Collected data:
Content starts

(** A run of [get_arc_machines]: the command is refused, or it is run once
    and its outcome decides. *)
Lemma get_arc_machines_run (resource_group subscription_id : pyval) (w : world) :
  get_arc_machines E resource_group subscription_id w =
    match as_strs (list_command resource_group subscription_id) with
    | None => (Err TypeError, w)
    | Some cmd =>
        let '(o, fs') := spawn E (trace w) cmd (fs w) in
        (match failure E "Failed to retrieve Azure Arc machines: " cmd o with
         | Some e => Err e
         | None =>
             match o with
             | Exited _ stdout =>
                 match listed E stdout with
                 | Ok names => Ok (machine_of <$> names)
                 | Err e => Err e
                 end
             | Raised e => Err e
             end
         end, spawned w cmd o fs')
    end.
Proof.
  unfold get_arc_machines. fold (list_command resource_group subscription_id).
  unfold try_except_cpe, bind at 1, subprocess_run.
  destruct (as_strs (list_command resource_group subscription_id)) as [cmd|]; [| done].
  destruct (spawn E (trace w) cmd (fs w)) as [o fs'].
  fold (spawned w cmd o fs'). unfold failure.
  destruct o as [rc stdout | e].
  - destruct (rc =? 0)%Z; [| done].
    unfold json_loads_or_raise, listed, bind, lift.
    destruct (json_loads E stdout) as [machines|]; [| done].
    unfold ret at 1.
    destruct (py_iter machines) as [items|e] eqn:Hiter.
    + rewrite comprehension_names.
      destruct (names_of items) as [names|e] eqn:Hnames; [done |].
      apply names_of_not_cpe in Hnames. by destruct e.
    + destruct machines; simplify_eq/=; done.
  - by destruct e.
Qed.
(** Every way [predict] can answer, each with the condition on the request
    and on the classifier under which it does. *)
Inductive answers (lower : str → str) (analyzer : option (str → analysis))
    : request → list event * response → Prop :=
  | answers_options j :
      answers lower analyzer {| method := OPTIONS; get_json := j |}
        ([], jsonify {[ lit "status" := VStr (lit "OK") ]})
  | answers_unparsable e :
      answers lower analyzer {| method := POST; get_json := inl e |}
        ([], exception_response e)
  | answers_falsy data :
      truthy data = false →
      answers lower analyzer (post data)
        ([], error_response "No JSON data provided" 400)
  | answers_not_object data :
      truthy data = true → (∀ d, data ≠ VDict d) →
      answers lower analyzer (post data)
        ([], exception_response (attribute_error data "get"))
  | answers_not_string d v :
      d ≠ ∅ → default (VStr (lit "")) (d !! lit "text") = v → (∀ s, v ≠ VStr s) →
      answers lower analyzer (post (VDict d))
        ([], exception_response (attribute_error v "strip"))
  | answers_no_text d s :
      d ≠ ∅ → default (VStr (lit "")) (d !! lit "text") = VStr s → strip s = [] →
      answers lower analyzer (post (VDict d))
        ([], error_response "No text provided or text is empty" 400)
  | answers_too_long d s :
      d ≠ ∅ → default (VStr (lit "")) (d !! lit "text") = VStr s →
      (1000 < length (strip s))%nat →
      answers lower analyzer (post (VDict d))
        ([], error_response "Text too long. Please keep it under 1000 characters." 400)
  | answers_unavailable d s :
      analyzer = None →
      d ≠ ∅ → default (VStr (lit "")) (d !! lit "text") = VStr s →
      strip s ≠ [] → (length (strip s) ≤ 1000)%nat →
      answers lower analyzer (post (VDict d))
        ([], error_response "Sentiment analysis model not available" 500)
  | answers_failed f d s e :
      analyzer = Some f →
      d ≠ ∅ → default (VStr (lit "")) (d !! lit "text") = VStr s →
      strip s ≠ [] → (length (strip s) ≤ 1000)%nat →
      f (strip s) = Failed e →
      answers lower analyzer (post (VDict d))
        ([Analyze (strip s)], exception_response e)
  | answers_success f d s label score :
      analyzer = Some f →
      d ≠ ∅ → default (VStr (lit "")) (d !! lit "text") = VStr s →
      strip s ≠ [] → (length (strip s) ≤ 1000)%nat →
      f (strip s) = Labelled label score →
      answers lower analyzer (post (VDict d))
        ([Analyze (strip s)], success_response lower label score (strip s)).

(** What a client can rely on in an answer: a JSON object with a string
    'status'; on 200 no 'error' and a 'status' other than "error"; otherwise
    one of the codes 400, 404, 500, a string 'error' and 'status' "error". *)
Definition api_shape (r : response) : Prop :=
  ∃ fields : gmap str value,
    body r = VDict fields
    ∧ ((status r = 200 ∧ fields !! lit "error" = None
        ∧ ∃ st, fields !! lit "status" = Some (VStr st) ∧ st ≠ lit "error")
       ∨ ((status r = 400 ∨ status r = 404 ∨ status r = 500)
          ∧ (∃ msg, fields !! lit "error" = Some (VStr msg))
          ∧ fields !! lit "status" = Some (VStr (lit "error")))).

(** The seven entries of the decision table, each obtained by a call that
    reaches it. *)
Definition decision_table : list recommendation :=
  [ get_personalized_recommendation ascii_lower (lit "POSITIVE") (S754_infinity false) [];
    get_personalized_recommendation ascii_lower (lit "POSITIVE") (S754_zero false) [];
    get_personalized_recommendation ascii_lower (lit "NEGATIVE") (S754_zero false) (lit "stress");
    get_personalized_recommendation ascii_lower (lit "NEGATIVE") (S754_zero false) (lit "sad");
    get_personalized_recommendation ascii_lower (lit "NEGATIVE") (S754_zero false) (lit "mad");
    get_personalized_recommendation ascii_lower (lit "NEGATIVE") (S754_zero false) [];
    get_personalized_recommendation ascii_lower [] (S754_zero false) [] ].

(** * Properties *)

(** ** Strings and floats *)

Example lit_emoji : lit "🌟 a" = [0x1F31F; 0x20; 0x61].
Proof. reflexivity. Qed.

(** Space, tab, line feed and no-break space are stripped; inner spaces stay. *)
Example strip_spaces :
  strip ([0x20; 0x09] ++ lit "hi there" ++ [0x0A; 0xA0]) = lit "hi there".
Proof. reflexivity. Qed.

Lemma lstrip_nil_iff s : lstrip s = [] ↔ blank s.
Proof.
  unfold blank. induction s as [|c s IH]; simpl.
  - split; [constructor | reflexivity].
  - destruct (isspace c) eqn:E.
    + rewrite IH. split; [by constructor | by inversion 1].
    + split; [discriminate | inversion 1; congruence].
Qed.

Lemma blank_lstrip s : blank (lstrip s) ↔ blank s.
Proof.
  unfold blank. induction s as [|c s IH]; simpl; [reflexivity|].
  destruct (isspace c) eqn:E; [|reflexivity].
  rewrite IH. split; [by constructor | by inversion 1].
Qed.

Lemma blank_rev s : blank (rev s) ↔ blank s.
Proof.
  unfold blank. split; intros H.
  - rewrite <- (rev_involutive s). by apply Forall_rev.
  - by apply Forall_rev.
Qed.

(** [strip] leaves nothing exactly of the blank strings. *)
Lemma strip_nil_iff s : strip s = [] ↔ blank s.
Proof.
  unfold strip, rstrip.
  rewrite <- blank_lstrip, <- blank_rev, <- lstrip_nil_iff.
  split; intros H.
  - apply (f_equal (@rev N)) in H. by rewrite rev_involutive in H.
  - by rewrite H.
Qed.

Lemma startswith_spec t w : startswith t w = true ↔ ∃ post, t = w ++ post.
Proof.
  revert t. induction w as [|a w IH]; intros t; simpl.
  - split; [intros _; by exists t | reflexivity].
  - destruct t as [|b t].
    + split; [done | intros [post H]; discriminate H].
    + rewrite andb_true_iff, N.eqb_eq, IH. split.
      * intros [-> [post ->]]. by exists post.
      * intros [post H]. injection H as -> ->. eauto.
Qed.

Lemma str_in_spec w t : str_in w t = true ↔ occurs w t.
Proof.
  unfold occurs. induction t as [|b t IH].
  - simpl. rewrite orb_false_r, startswith_spec. split.
    + intros [post H]. by exists [], post.
    + intros [pre [post H]]. destruct pre as [|x pre]; [by exists post | discriminate H].
  - cbn [str_in]. rewrite orb_true_iff, IH, startswith_spec. split.
    + intros [[post H] | [pre [post H]]].
      * by exists [], post.
      * exists (b :: pre), post. by rewrite H.
    + intros [[|x pre] [post H]].
      * left. by exists post.
      * right. injection H as _ ->. by exists pre, post.
Qed.
Lemma _renderBlended_no_attach this camera scene toDrawingBuffer props (h : Heap) :
  packedDepth this = true ->
  Forall (fun e => is_attach e = false)
    (trace (_renderBlended this camera scene toDrawingBuffer props h)).
Proof.
  intros Hp. unfold _renderBlended. rewrite Hp.
  destruct toDrawingBuffer, (depthTargetPrimitives this), (depthTargetVolumes this);
    repeat constructor.
Qed.

(** C5, as amended.  On a draw pass with packed depth and the blended
    strategy, no call of [render] attaches a depth texture to a framebuffer;
    and every view that is not rendered straight to the drawing buffer
    ([toDrawingBuffer] is false or antialiasing is enabled) captures the depth
    of the primitives and the depth of the volumes by a depth-only pass
    ([renderDepth]) into the primitive and the volume depth target. *)
Theorem packedDepth_blended_depth_passes this camera scene helper toDrawingBuffer
    backgroundColor transparentBackground props (h : Heap) :
  packedDepth this = true ->
  packed_targets this = true ->
  wboitEnabled this = false ->
  Forall (fun e => is_attach e = false)
    (trace (render this camera scene helper toDrawingBuffer backgroundColor
              transparentBackground props h))
  /\ (negb (FxaaPass_isEnabled props) && toDrawingBuffer = false ->
      exists tp tv,
        depthTargetPrimitives this = Some tp
        /\ depthTargetVolumes this = Some tv
        /\ forall view h',
             has_depth_pass tp (primitives scene)
               (trace (_render this view scene helper toDrawingBuffer backgroundColor
                         props h'))
             /\ has_depth_pass tv (volumes scene)
                  (trace (_render this view scene helper toDrawingBuffer backgroundColor
                            props h'))).
Proof.
  intros Hp Ht Hw. split.
  - assert (Hview : forall view h',
              Forall (fun e => is_attach e = false)
                (trace (_render this view scene helper toDrawingBuffer backgroundColor
                          props h'))).
    { intros view h'. unfold _render. rewrite Hw. safety.
      by apply _renderBlended_no_attach. }
    unfold render. safety; apply Hview.
  - intros Hoff. unfold packed_targets in Ht. rewrite Hp in Ht.
    apply andb_true_iff in Ht as [H1 H2].
    apply eqb_prop, eq_sym, bool_decide_eq_true in H1 as [tp H1].
    apply eqb_prop, eq_sym, bool_decide_eq_true in H2 as [tv H2].
    exists tp, tv. split; [done|]. split; [done|]. intros view h'.
    destruct (_render_blended_trace this view scene helper toDrawingBuffer
                backgroundColor props h' Hw) as [post ->].
    rewrite Hoff.
    destruct (_renderBlended_depth_passes this view scene props h') as [Hd1 Hd2].
    split; apply has_depth_pass_app; auto.
Qed.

Content ends

Write down how many lines of the data above carry the word "call". Nothing else belongs in the answer.

2